In a significant development for sustainable environmental management, scientists at the Indian Institute of Technology Bombay (IIT Bombay) have introduced AroTrack, an economical and portable device to accurately detect harmful pollutants such as phenol or benzene in water.
Scientists claim that the device can be a game-changer given the increasing water pollution due to industrialisation, urbanisation, and unregulated effluent discharge.
AroTrack device uses proteins typically found in bacteria living in heavily polluted environments to effectively identify multiple aromatic pollutants in water. Once mixed in the water sample, the protein undergoes a highly selective ATP hydrolysis chemical reaction if an aromatic compound is present in the sample. This reaction is expressed with a change in the colour of the protein solution, which AroTrack can then detect. The device is highly robust and compact, measuring slightly smaller than a small projector.

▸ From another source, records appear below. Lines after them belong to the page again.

(* ===== verification/Upstream.v ===== *)
(** * Upstream pools: apps/edgeproxy/internal/proxy/upstream.go

    The nodes of a pool and the six balancing algorithms, the accounting of
    active requests, passive latency averages and the health state machine.  A
    node is identified by its index in the pool (the code's pointer); an
    exclusion set is a set of indices ([None] for a nil map).  A method runs as
    one step; the fields it touches are atomics or guarded by the pool's mutex.
    [math.Pow] and the conversion of an out-of-range float to [int64] are
    implementation-defined and parameters of the adaptive weight. *)

From S2P Require Import Prelude GoStr GoPath GoHttp NetIP GoFloat Config ProxyHeaders.

Module Upstream.

Record upstream := mkUpstream {
  name : str;
  url : URL;
  weight : Z;
  priority : Z;
  healthy : bool;
  active : Z;               (* int64 *)
  selections : Z;           (* uint64 *)
  healthFailures : Z;
  healthRecoveries : Z;
  ewma : float64;
  currentWeight : Z;        (* int64 *)
}.

Record upstreamPool := mkPool {
  nodes : list upstream;
  next : Z;                 (* uint64 *)
  randomState : Z;          (* uint64 *)
  healthHost : str;
  algorithm : str;
  sensitivity : float64;
  ewmaAlpha : float64;
}.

Professor Ruchi Anand from the Department of Chemistry, Professor Rajdip Bandyopadhyaya from the Department of Chemical Engineering and their team at IIT Bombay introduced a simple and affordable biosensing device capable of detecting harmful compounds such as, phenol, benzene, and xylenols.
The key component of the device is a biosensing module called MopR - a sensitive sensor for detecting phenol. Ms. Anand’s research team engineered it from the Acinetobacter calcoaceticus bacteria in 2017. MopR is both selective and stable, meaning it can detect pollutants even in complex environments with a high degree of precision.
Researchers at IIT Bombay have further diversified the MopR biosensor to detect other pollutants from the benzene and xylenol groups by engineering mutations in the bacterial protein. “The protein biosensing is very specific as the protein sensing pocket is tailor-made for the ligand (ion or molecule, like phenol or benzene). We have engineered mutations in the DNA of the protein sequence that can give mutant versions of the protein that now sense different molecules, creating a battery of sensors. Each sensor is particularly designed for a ligand,” Ms. Anand explains.
Once interfaced with an in-house, multi-channel monitoring apparatus, the MopR-based sensor forms the core of the newly developed aromatics tracking device—AroTrack. Talking about how the AroTrack detects the pollutants using the biosensor modules, Mr. Bandyopadhyaya explained, “AroTrack contains a light emitting diode [LED]-phototransistor assembly, that shines a light of appropriate wavelength through the sample and detects how much is absorbed. A more intense colour generates a higher absorbance.”